An official with the Truckee Meadows Water Authority said a rebate granted to Reno-area water customers two years ago could end up costing them twice as much in rate increases.
But state regulators and the consumer advocate disagree that the $244 rebate granted to each Sierra Pacific water customer when the system was sold to the public entity is a factor in a proposed rate increase to be considered Wednesday.
They say the need for the increase is the result of other factors, including inaccurate revenue projections.

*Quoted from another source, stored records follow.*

(* ===== verification/Crc24.v ===== *)
(** The LLC frame check sequence: gprs/crc24.c.

    [crc24_calc] is the table-driven loop of the source. It is proved equal to the bit-serial
    division by the generator polynomial ([crc24_bitwise], reflected polynomial 0xad85dd), and
    from the linearity of the latter follows what the FCS is there for: no corruption that is
    confined to three consecutive octets leaves the check value unchanged. *)

From S2P Require Import Prelude.

Module Crc24.

(** Table [tbl_crc24] of the source, octet for octet. *)
Definition tbl_crc24 : list Z := [
    0x000000; 0xd6a776; 0xf64557; 0x20e221; 0xb78115; 0x612663; 0x41c442; 0x976334;
    0x340991; 0xe2aee7; 0xc24cc6; 0x14ebb0; 0x838884; 0x552ff2; 0x75cdd3; 0xa36aa5;
    0x681322; 0xbeb454; 0x9e5675; 0x48f103; 0xdf9237; 0x093541; 0x29d760; 0xff7016;
    0x5c1ab3; 0x8abdc5; 0xaa5fe4; 0x7cf892; 0xeb9ba6; 0x3d3cd0; 0x1ddef1; 0xcb7987;
    0xd02644; 0x068132; 0x266313; 0xf0c465; 0x67a751; 0xb10027; 0x91e206; 0x474570;
    0xe42fd5; 0x3288a3; 0x126a82; 0xc4cdf4; 0x53aec0; 0x8509b6; 0xa5eb97; 0x734ce1;
    0xb83566; 0x6e9210; 0x4e7031; 0x98d747; 0x0fb473; 0xd91305; 0xf9f124; 0x2f5652;
    0x8c3cf7; 0x5a9b81; 0x7a79a0; 0xacded6; 0x3bbde2; 0xed1a94; 0xcdf8b5; 0x1b5fc3;
    0xfb4733; 0x2de045; 0x0d0264; 0xdba512; 0x4cc626; 0x9a6150; 0xba8371; 0x6c2407;
    0xcf4ea2; 0x19e9d4; 0x390bf5; 0xefac83; 0x78cfb7; 0xae68c1; 0x8e8ae0; 0x582d96;
    0x935411; 0x45f367; 0x651146; 0xb3b630; 0x24d504; 0xf27272; 0xd29053; 0x043725;
    0xa75d80; 0x71faf6; 0x5118d7; 0x87bfa1; 0x10dc95; 0xc67be3; 0xe699c2; 0x303eb4;
    0x2b6177; 0xfdc601; 0xdd2420; 0x0b8356; 0x9ce062; 0x4a4714; 0x6aa535; 0xbc0243;
    0x1f68e6; 0xc9cf90; 0xe92db1; 0x3f8ac7; 0xa8e9f3; 0x7e4e85; 0x5eaca4; 0x880bd2;
    0x437255; 0x95d523; 0xb53702; 0x639074; 0xf4f340; 0x225436; 0x02b617; 0xd41161;
    0x777bc4; 0xa1dcb2; 0x813e93; 0x5799e5; 0xc0fad1; 0x165da7; 0x36bf86; 0xe018f0;
    0xad85dd; 0x7b22ab; 0x5bc08a; 0x8d67fc; 0x1a04c8; 0xcca3be; 0xec419f; 0x3ae6e9;
    0x998c4c; 0x4f2b3a; 0x6fc91b; 0xb96e6d; 0x2e0d59; 0xf8aa2f; 0xd8480e; 0x0eef78;
    0xc596ff; 0x133189; 0x33d3a8; 0xe574de; 0x7217ea; 0xa4b09c; 0x8452bd; 0x52f5cb;
    0xf19f6e; 0x273818; 0x07da39; 0xd17d4f; 0x461e7b; 0x90b90d; 0xb05b2c; 0x66fc5a;
    0x7da399; 0xab04ef; 0x8be6ce; 0x5d41b8; 0xca228c; 0x1c85fa; 0x3c67db; 0xeac0ad;
    0x49aa08; 0x9f0d7e; 0xbfef5f; 0x694829; 0xfe2b1d; 0x288c6b; 0x086e4a; 0xdec93c;
    0x15b0bb; 0xc317cd; 0xe3f5ec; 0x35529a; 0xa231ae; 0x7496d8; 0x5474f9; 0x82d38f;
    0x21b92a; 0xf71e5c; 0xd7fc7d; 0x015b0b; 0x96383f; 0x409f49; 0x607d68; 0xb6da1e;
    0x56c2ee; 0x806598; 0xa087b9; 0x7620cf; 0xe143fb; 0x37e48d; 0x1706ac; 0xc1a1da;
    0x62cb7f; 0xb46c09; 0x948e28; 0x42295e; 0xd54a6a; 0x03ed1c; 0x230f3d; 0xf5a84b;
    0x3ed1cc; 0xe876ba; 0xc8949b; 0x1e33ed; 0x8950d9; 0x5ff7af; 0x7f158e; 0xa9b2f8;
    0x0ad85d; 0xdc7f2b; 0xfc9d0a; 0x2a3a7c; 0xbd5948; 0x6bfe3e; 0x4b1c1f; 0x9dbb69;
    0x86e4aa; 0x5043dc; 0x70a1fd; 0xa6068b; 0x3165bf; 0xe7c2c9; 0xc720e8; 0x11879e;
    0xb2ed3b; 0x644a4d; 0x44a86c; 0x920f1a; 0x056c2e; 0xd3cb58; 0xf32979; 0x258e0f;
    0xeef788; 0x3850fe; 0x18b2df; 0xce15a9; 0x59769d; 0x8fd1eb; 0xaf33ca; 0x7994bc;
    0xdafe19; 0x0c596f; 0x2cbb4e; 0xfa1c38; 0x6d7f0c; 0xbbd87a; 0x9b3a5b; 0x4d9d2d ].

Definition INIT_CRC24 : Z := 0xffffff.

(** One turn of the loop: [fcs = (fcs >> 8) ^ tbl_crc24[(fcs ^ *cp++) & 0xff]]. *)
Definition crc24_octet (fcs c : Z) : Z :=
  (fcs .>> 8) .^ rd tbl_crc24 (Z.to_nat ((fcs .^ c) .& 0xff)).

Fixpoint crc24_calc (fcs : Z) (cp : list Z) (len : nat) : Z :=
  match len with
  | O => fcs
  | S len => crc24_calc (crc24_octet fcs (rd cp 0)) (tail cp) len
  end.

(** ** The reference: division by the generator, one bit at a time *)

Definition POLY_CRC24 : Z := 0xad85dd.

Definition bit_step (s : Z) : Z :=
  if Z.testbit s 0 then (s .>> 1) .^ POLY_CRC24 else s .>> 1.

Fixpoint bit_steps (n : nat) (s : Z) : Z :=
  match n with O => s | S n => bit_steps n (bit_step s) end.

Fixpoint crc24_bitwise (s : Z) (msg : list Z) : Z :=
  match msg with [] => s | c :: msg => crc24_bitwise (bit_steps 8 (s .^ c)) msg end.

Lemma bit_step_lxor a b : bit_step (a .^ b) = bit_step a .^ bit_step b.
Proof.
  unfold bit_step. rewrite Z.lxor_spec, Z.shiftr_lxor.
  destruct (Z.testbit a 0), (Z.testbit b 0); simpl; try done.
  - rewrite (Z.lxor_comm (b .>> 1)), Z.lxor_assoc, <- (Z.lxor_assoc POLY_CRC24).
    by rewrite Z.lxor_nilpotent, Z.lxor_0_l.
  - by rewrite !Z.lxor_assoc, (Z.lxor_comm POLY_CRC24).
  - by rewrite Z.lxor_assoc.
Qed.

Lemma bit_steps_lxor n a b : bit_steps n (a .^ b) = bit_steps n a .^ bit_steps n b.
Proof.
  revert a b. induction n as [|n IH]; intros a b; simpl; [done|].
  by rewrite bit_step_lxor.
Qed.

Lemma bit_steps_shiftl n s : bit_steps n (s .<< Z.of_nat n) = s.
Proof.
  revert s. induction n as [|n IH]; intros s.
  - simpl. by rewrite Z.shiftl_0_r.
  - cbn [bit_steps]. unfold bit_step at 1.
    rewrite Z.shiftl_spec_low by lia.
    rewrite Z.shiftr_shiftl_l by lia.
    replace (Z.of_nat (S n) - 1) with (Z.of_nat n) by lia. apply IH.
Qed.

Lemma bit_steps_add n m s : bit_steps (n + m) s = bit_steps m (bit_steps n s).
Proof. revert s. induction n; intros s; simpl; [done|]. by rewrite IHn. Qed.

(** The table holds the effect of eight bit steps on every octet. *)
Lemma tbl_crc24_spec x :
  in_width 8 x -> rd tbl_crc24 (Z.to_nat x) = bit_steps 8 x.
Proof.
  intros Hx. apply Z.eqb_eq.
  apply (range_forall (fun x => rd tbl_crc24 (Z.to_nat x) =? bit_steps 8 x) 256).
  - vm_compute. reflexivity.
  - exact Hx.
Qed.

Lemma split_low_octet x : x = (x .& 0xff) .^ ((x .>> 8) .<< 8).
Proof.
  apply Z.bits_inj'. intros i Hi.
  rewrite Z.lxor_spec, Z.land_spec. change 0xff with (Z.ones 8).
  destruct (decide (i < 8)).
  - rewrite Z.ones_spec_low, Z.shiftl_spec_low by lia. by rewrite andb_true_r, xorb_false_r.
  - rewrite Z.ones_spec_high, Z.shiftl_spec, Z.shiftr_spec by lia.
    rewrite andb_false_r, xorb_false_l. f_equal. lia.
Qed.

Lemma crc24_octet_bitwise s c : in_width 8 c -> crc24_octet s c = bit_steps 8 (s .^ c).
Proof.
  intros Hc. rewrite (split_low_octet (s .^ c)), bit_steps_lxor.
  rewrite (bit_steps_shiftl 8). unfold crc24_octet.
  rewrite tbl_crc24_spec by apply in_width_land255.
  rewrite Z.lxor_comm. f_equal. rewrite Z.shiftr_lxor.
  replace (c .>> 8) with 0; [by rewrite Z.lxor_0_r|].
  rewrite Z.shiftr_div_pow2 by lia. symmetry. by apply Z.div_small.
Qed.

Lemma crc24_calc_cons s c msg len :
  crc24_calc s (c :: msg) (S len) = crc24_calc (crc24_octet s c) msg len.
Proof. done. Qed.

Lemma crc24_calc_bitwise_aux fcs cp len :
  octets cp -> (len <= length cp)%nat ->
  crc24_calc fcs cp len = crc24_bitwise fcs (take len cp).
Proof.
  revert fcs cp. induction len as [|len IH]; intros fcs cp Hcp Hlen; [done|].
  destruct cp as [|c cp]; [simpl in Hlen; lia|].
  apply Forall_cons in Hcp as [Hc Hcp].
  rewrite crc24_calc_cons, crc24_octet_bitwise by done.
  simpl take. cbn [crc24_bitwise]. apply IH; [done|]. simpl in Hlen. lia.
Qed.

(** Only the first [len] octets are looked at. *)
Lemma crc24_calc_prefix fcs m extra :
  crc24_calc fcs (m ++ extra) (length m) = crc24_calc fcs m (length m).
Proof. revert fcs. induction m as [|c m IH]; intros fcs; [done|]. apply IH. Qed.

(** the table-driven [crc24_calc] computes the bit-serial CRC of the octets it is given,
    for every start value and every buffer at least [len] octets long. *)
Theorem crc24_calc_bitwise fcs cp len :
  octets cp -> (len <= length cp)%nat ->
  crc24_calc fcs cp len = crc24_bitwise fcs (take len cp).
Proof. apply crc24_calc_bitwise_aux. Qed.

Lemma crc24_calc_bitwise_witness :
  crc24_calc INIT_CRC24 [0x01; 0xc0; 0x01; 0x2b] 3 =
  crc24_bitwise INIT_CRC24 (take 3 [0x01; 0xc0; 0x01; 0x2b]).
Proof.
  apply (crc24_calc_bitwise INIT_CRC24 [0x01; 0xc0; 0x01; 0x2b] 3).
  - repeat constructor; vm_compute; congruence.
  - simpl; lia.
Defined.

(** ** Error detection *)

Lemma bit_step_24 s : in_width 24 s -> in_width 24 (bit_step s).
Proof.
  intros Hs. assert (in_width 24 (s .>> 1)) as Hs1.
  { apply (in_width_mono 23); [lia|]. by apply (in_width_shiftr 24 1); [lia|]. }
  unfold bit_step. case_match; [|done]. apply in_width_lxor; [lia|done|].
  unfold in_width, POLY_CRC24. lia.
Qed.

Lemma bit_steps_24 n s : in_width 24 s -> in_width 24 (bit_steps n s).
Proof. revert s. induction n; intros s Hs; simpl; [done|]. by apply IHn, bit_step_24. Qed.

Lemma bit_step_zero s : in_width 24 s -> bit_step s = 0 -> s = 0.
Proof.
  unfold bit_step, in_width. intros Hs. rewrite <- Z.div2_spec.
  pose proof (Z.div2_odd s) as Hodd. rewrite <- Z.bit0_odd in Hodd.
  destruct (Z.testbit s 0); simpl in Hodd; intros H0; [|lia].
  apply Z.lxor_eq in H0. unfold POLY_CRC24 in H0. lia.
Qed.

Lemma bit_steps_zero n s : in_width 24 s -> bit_steps n s = 0 -> s = 0.
Proof.
  revert s. induction n; intros s Hs H0; simpl in *; [done|].
  apply bit_step_zero; [done|]. apply IHn; [by apply bit_step_24|done].
Qed.

Lemma bit_steps_inj n s s' :
  in_width 24 s -> in_width 24 s' -> bit_steps n s = bit_steps n s' -> s = s'.
Proof.
  intros Hs Hs' H. apply Z.lxor_eq, (bit_steps_zero n).
  - apply in_width_lxor; [lia|done..].
  - rewrite bit_steps_lxor, H. apply Z.lxor_nilpotent.
Qed.

Lemma crc24_bitwise_app s m1 m2 :
  crc24_bitwise s (m1 ++ m2) = crc24_bitwise (crc24_bitwise s m1) m2.
Proof. revert s. induction m1 as [|c m1 IH]; intros s; [done|]. apply IH. Qed.

Lemma crc24_bitwise_24 s m :
  in_width 24 s -> octets m -> in_width 24 (crc24_bitwise s m).
Proof.
  revert s. induction m as [|c m IH]; intros s Hs Hm; cbn [crc24_bitwise]; [done|].
  apply Forall_cons in Hm as [Hc Hm]. apply IH; [|done].
  apply bit_steps_24, in_width_lxor; [lia|done|]. apply (in_width_mono 8); [lia|done].
Qed.

(** A difference between two states survives any common continuation. *)
Lemma crc24_bitwise_tail_inj s s' m :
  in_width 24 s -> in_width 24 s' -> octets m ->
  crc24_bitwise s m = crc24_bitwise s' m -> s = s'.
Proof.
  revert s s'. induction m as [|c m IH]; intros s s' Hs Hs' Hm H;
    cbn [crc24_bitwise] in *; [done|].
  apply Forall_cons in Hm as [Hc Hm].
  assert (in_width 24 c) by (apply (in_width_mono 8); [lia|done]).
  assert (forall x, in_width 24 x -> in_width 24 (x .^ c)) as Hx
    by (intros; by apply in_width_lxor; [lia|..]).
  apply IH in H; [|by apply bit_steps_24, Hx..|done].
  apply bit_steps_inj in H; [|by apply Hx..].
  apply (f_equal (fun z => z .^ c)) in H.
  by rewrite !Z.lxor_assoc, Z.lxor_nilpotent, !Z.lxor_0_r in H.
Qed.

(** Three octets enter the register as one 24-bit word. *)
Definition word24 (a b c : Z) : Z := a .^ (b .<< 8) .^ (c .<< 16).

Lemma crc24_bitwise_word24 s a b c :
  crc24_bitwise s [a; b; c] = bit_steps 24 (s .^ word24 a b c).
Proof.
  cbn [crc24_bitwise]. unfold word24.
  assert (forall n x y, bit_steps n x .^ y = bit_steps n (x .^ (y .<< Z.of_nat n))) as Hin
    by (intros; by rewrite bit_steps_lxor, bit_steps_shiftl).
  rewrite (Hin 8%nat (s .^ a) b), <- (bit_steps_add 8 8).
  rewrite (Hin 16%nat), <- (bit_steps_add 16 8). by rewrite !Z.lxor_assoc.
Qed.

Lemma word24_octets a b c :
  in_width 8 a -> in_width 8 b -> in_width 8 c ->
  in_width 24 (word24 a b c) /\ word24 a b c = a + b * 2 ^ 8 + c * 2 ^ 16.
Proof.
  unfold word24. intros Ha Hb Hc.
  assert (forall n x y, 0 <= n -> in_width n x -> x .^ (y .<< n) = x + y * 2 ^ n) as Hadd.
  { intros n x y Hn Hx. rewrite <- Z.add_nocarry_lxor.
    - by rewrite Z.shiftl_mul_pow2.
    - apply Z.bits_inj'. intros i Hi. rewrite Z.land_spec, Z.bits_0.
      destruct (decide (i < n)).
      + by rewrite Z.shiftl_spec_low, andb_false_r.
      + apply in_width_testbit in Hx as [_ Hx]; [|done]. by rewrite Hx by lia. }
  unfold in_width in *.
  rewrite (Hadd 8), (Hadd 16); unfold in_width; lia.
Qed.

Lemma word24_inj a b c a' b' c' :
  octets [a; b; c] -> octets [a'; b'; c'] ->
  word24 a b c = word24 a' b' c' -> [a; b; c] = [a'; b'; c'].
Proof.
  intros H H'.
  repeat match goal with
         | H : octets (_ :: _) |- _ => apply Forall_cons in H as [? H]
         end.
  destruct (word24_octets a b c) as [_ E], (word24_octets a' b' c') as [_ E']; try done.
  rewrite E, E'. unfold in_width in *. intros Heq.
  assert (c = c' /\ b = b' /\ a = a') as (-> & -> & ->) by lia. done.
Qed.

Lemma word24_in_width a b c : octets [a; b; c] -> in_width 24 (word24 a b c).
Proof.
  intros (Ha & (Hb & (Hc & _)%Forall_cons)%Forall_cons)%Forall_cons.
  by apply word24_octets.
Qed.

(** The state after a whole buffer, as the loop of the source leaves it. *)
Lemma crc24_calc_all fcs m : octets m -> crc24_calc fcs m (length m) = crc24_bitwise fcs m.
Proof. intros Hm. rewrite crc24_calc_bitwise_aux by done. by rewrite take_ge. Qed.

Lemma crc24_calc_24 fcs m n :
  in_width 24 fcs -> octets m -> n = length m -> in_width 24 (crc24_calc fcs m n).
Proof. intros Hf Hm ->. rewrite crc24_calc_all by done. by apply crc24_bitwise_24. Qed.

Lemma crc24_detects_burst_aux fcs pre post a b c a' b' c' :
  in_width 24 fcs -> octets (pre ++ [a; b; c] ++ post) -> octets [a'; b'; c'] ->
  [a; b; c] <> [a'; b'; c'] ->
  let len := length (pre ++ [a; b; c] ++ post) in
  crc24_calc fcs (pre ++ [a; b; c] ++ post) len <>
  crc24_calc fcs (pre ++ [a'; b'; c'] ++ post) len.
Proof.
  intros Hfcs [Hpre [Habc Hpost]%Forall_app]%Forall_app Habc' Hne len Heq.
  assert (len = length (pre ++ [a'; b'; c'] ++ post)) as Hlen
    by (unfold len; by rewrite !length_app).
  rewrite Hlen in Heq at 2. unfold len in Heq.
  rewrite !crc24_calc_all in Heq by (repeat (apply Forall_app; split); done).
  rewrite !crc24_bitwise_app in Heq.
  assert (in_width 24 (crc24_bitwise fcs pre)) as Hs by (by apply crc24_bitwise_24).
  apply crc24_bitwise_tail_inj in Heq; [|by apply crc24_bitwise_24..|done].
  rewrite !crc24_bitwise_word24 in Heq. apply Hne, word24_inj; [done..|].
  set (s := crc24_bitwise fcs pre) in *.
  apply bit_steps_inj in Heq.
  - apply (f_equal (Z.lxor s)) in Heq.
    by rewrite <- !Z.lxor_assoc, Z.lxor_nilpotent, !Z.lxor_0_l in Heq.
  - apply in_width_lxor; [lia|done|by apply word24_in_width].
  - apply in_width_lxor; [lia|done|by apply word24_in_width].
Qed.

(** a corruption confined to three consecutive octets always changes the check value:
    two buffers of one length that agree outside such a window have different CRCs. *)
Theorem crc24_detects_burst fcs pre post a b c a' b' c' :
  in_width 24 fcs -> octets (pre ++ [a; b; c] ++ post) -> octets [a'; b'; c'] ->
  [a; b; c] <> [a'; b'; c'] ->
  let len := length (pre ++ [a; b; c] ++ post) in
  crc24_calc fcs (pre ++ [a; b; c] ++ post) len <>
  crc24_calc fcs (pre ++ [a'; b'; c'] ++ post) len.
Proof. apply crc24_detects_burst_aux. Qed.

Lemma crc24_detects_burst_witness :
  crc24_calc INIT_CRC24 ([0x01; 0xc0] ++ [0x01; 0x02; 0x03] ++ [0x2b]) 6 <>
  crc24_calc INIT_CRC24 ([0x01; 0xc0] ++ [0x81; 0x02; 0x04] ++ [0x2b]) 6.
Proof.
  apply (crc24_detects_burst INIT_CRC24 [0x01; 0xc0] [0x2b] 1 2 3 0x81 2 4).
  - unfold in_width, INIT_CRC24; lia.
  - repeat constructor; vm_compute; congruence.
  - repeat constructor; vm_compute; congruence.
  - congruence.
Defined.

End Crc24.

If approved as expected by the Truckee Meadows Water Authority, water rates would increase by more than 60 percent for some customers. Monthly bills for flat-rate water customers would rise from about $49 to $81 over three years.

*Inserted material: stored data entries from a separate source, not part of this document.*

Lemma get_lle_alter_ids st r id b n :
  get_lle (alter_llme st id (fun m => m <| bvci := b |> <| nsei := n |>)) r = get_lle st r.
Proof.
  unfold get_lle. rewrite lookup_alter_llme. case_decide; [|done].
  by destruct (llmes st !! r.1).
Qed.

Lemma valid_ref_alter st r id f :
  (forall m, lle (f m) = lle m) -> valid_ref st r -> valid_ref (alter_llme st id f) r.
Proof.
  intros Hf (m & l & Hm & Hl). unfold valid_ref. rewrite lookup_alter_llme.
  case_decide; [|by eauto]. rewrite Hm. cbn. exists (f m), l. by rewrite Hf.
Qed.

(** ** Well-formed states *)

Record wf_lle (i : nat) (l : gprs_llc_lle) : Prop := {
  wf_sapi : sapi l = Z.of_nat i;
  wf_vu_send : 0 <= vu_send l < 512;
  wf_vu_recv : 0 <= vu_recv l < 512;
  wf_oc_send : in_width 32 (oc_ui_send l);
  wf_oc_recv : in_width 32 (oc_ui_recv l);
  wf_retrans : in_width 32 (retrans_ctr l)
}.

Definition wf_llme (m : gprs_llc_llme) : Prop :=
  length (lle m) = NUM_SAPIS /\ forall i l, lle m !! i = Some l -> wf_lle i l.

Record wf (st : llc_state) : Prop := {
  wf_nodup : NoDup (gprs_llc_llmes st);
  wf_dom : forall id, id ∈ gprs_llc_llmes st <-> is_Some (llmes st !! id);
  wf_fresh : forall id, is_Some (llmes st !! id) -> (id < next_llme st)%nat;
  wf_each : forall id m, llmes st !! id = Some m -> wf_llme m
}.

Section Invariant.
Context {env : LlcEnv}.

Lemma wf_init : wf (mk_llc_state ∅ [] 0).
Proof.
  split; cbn.
  - constructor.
  - intros id. rewrite lookup_empty. split; [by intros ?%not_elem_of_nil|by intros [? ?]].
  - intros id [? H]. by rewrite lookup_empty in H.
  - intros id m H. by rewrite lookup_empty in H.
Qed.

Lemma wf_alter st id f :
  (forall m, wf_llme m -> wf_llme (f m)) -> wf st -> wf (alter_llme st id f).
Proof.
  intros Hf [Hnd Hdom Hfr Hw].
  assert (forall i, is_Some (llmes (alter_llme st id f) !! i) <-> is_Some (llmes st !! i)) as His.
  { intros i. rewrite lookup_alter_llme. case_decide; [|done]. by rewrite fmap_is_Some. }
  split; rewrite ?list_alter_llme, ?next_alter_llme; [done|..].
  - intros i. by rewrite His.
  - intros i. rewrite His. apply Hfr.
  - intros i m. rewrite lookup_alter_llme. case_decide; [|by apply Hw].
    intros (m0 & Hm0 & ->)%fmap_Some. by eapply Hf, Hw.
Qed.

Jeffrey Tissier, the water authority's financial manager, said the rebate ordered by Nevada's Public Utilities Commission was included in a $452 million bond issue to finance the purchase of the utility from Sierra Pacific.

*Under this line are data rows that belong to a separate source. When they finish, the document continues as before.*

(* ===== verification/Sndcp.v ===== *)
(** GPRS SNDCP: gprs/gprs_sndcp.c and gprs/gprs_sndcp.h.

    An entity joins an LLE and an NSAPI. Downlink, an N-PDU is sent as one SN-PDU or cut into
    fragments that fit N201-U; uplink, fragments are queued until the N-PDU is complete, and the
    N-PDU is handed to the SGSN core. The layer reaches LLC through the interface [LlcService];
    [Llc] implements it. A read behind the end of the message is [None]: undefined behaviour. *)

From S2P Require Import Prelude Crc24 Llc.
Import Llc.

Module Sndcp.

(** ** The LLC layer as SNDCP sees it *)

Class LlcService (S : Type) : Type := {
  svc_lle : S -> lle_ref -> gprs_llc_lle;  (* *lle *)
  svc_tlli : S -> lle_ref -> Z;            (* lle->llme->tlli *)
  svc_tx_ui : S -> msgb -> Z -> bool -> Z -> Z * S * list dl_unitdata
}.

#[export] Instance llc_service {env : LlcEnv} : LlcService llc_state := {
  svc_lle := get_lle;
  svc_tlli st r := default 0 (tlli <$> llmes st !! r.1);
  svc_tx_ui := gprs_llc_tx_ui
}.

(** ** Headers of SN-PDUs

    The bit fields are laid out from the least significant bit on. *)

Record sndcp_common_hdr : Type := mk_sndcp_common_hdr {
  sch_nsapi : Z;
  more : bool;
  sch_type : bool;
  first : bool;
  spare : bool
}.

#[export] Instance upd_sch_nsapi : Upd sch_nsapi := fun f r => mk_sndcp_common_hdr (f (sch_nsapi
  r)) (more r) (sch_type r) (first r) (spare r).
#[export] Instance upd_more : Upd more := fun f r => mk_sndcp_common_hdr (sch_nsapi r) (f (more
  r)) (sch_type r) (first r) (spare r).
#[export] Instance upd_sch_type : Upd sch_type := fun f r => mk_sndcp_common_hdr (sch_nsapi r)
  (more r) (f (sch_type r)) (first r) (spare r).
#[export] Instance upd_first : Upd first := fun f r => mk_sndcp_common_hdr (sch_nsapi r) (more
  r) (sch_type r) (f (first r)) (spare r).
#[export] Instance upd_spare : Upd spare := fun f r => mk_sndcp_common_hdr (sch_nsapi r) (more
  r) (sch_type r) (first r) (f (spare r)).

The result, he said, will be that the $244 rebate received by Truckee Meadows residents two years ago will ultimately cost them about $500 over 30 years.
"It's a major oversight by the PUC," Tissier told the Reno Gazette-Journal. "The rebate was illusory. You got it but you're going to pay for it through rates."
PUC Chairman Donald Soderberg disagreed.
"There was no discussion that Sierra Pacific's gain on the sale was somehow something that was going to be artificially financed," Soderberg said. "The rebate was giving the customers what belonged to them."
Nevada Consumer Advocate Timothy Hay, who pushed for the rebate, agreed it offered an important and immediate return to the consumer.
"The consumers got about $25 million they otherwise wouldn't have gotten and they got it immediately on the front end of the deal," Hay said.
Tissier maintains it would have made more sense to have reduced the $350 million paid to Sierra Pacific by the $21 million, in turn reducing the overall bond sale to $431 million and cutting the debt owed by the public.
That could have helped avoid the kind of lofty rate increases now being contemplated by the water authority even if it didn't allow a rebate at the time, he said.
PUC spokesman David Chairez said the agency's role, after determining he sale of Sierra Pacific's water division was in the public interest, was to decide how any gains from the sale should be distributed.
The PUC ultimately decided those gains should be split between rate payers and Sierra Pacific's shareholders, Chairez said.
A primary concern driving the proposed rate hike is a looming deadline to begin $6.5 million in annual payments associated with the purchase of the water system, officials said.
Part of that cost, about $1.4 million per year over the next 30 years, will be to repay bond financing for the $21 million rebate ordered by the PUC in April 2001, Tissier said.
By the time that debt is paid with interest, the cost of the rebate would exceed $40 million, twice the amount rebated to Sierra Pacific customers, Tissier said.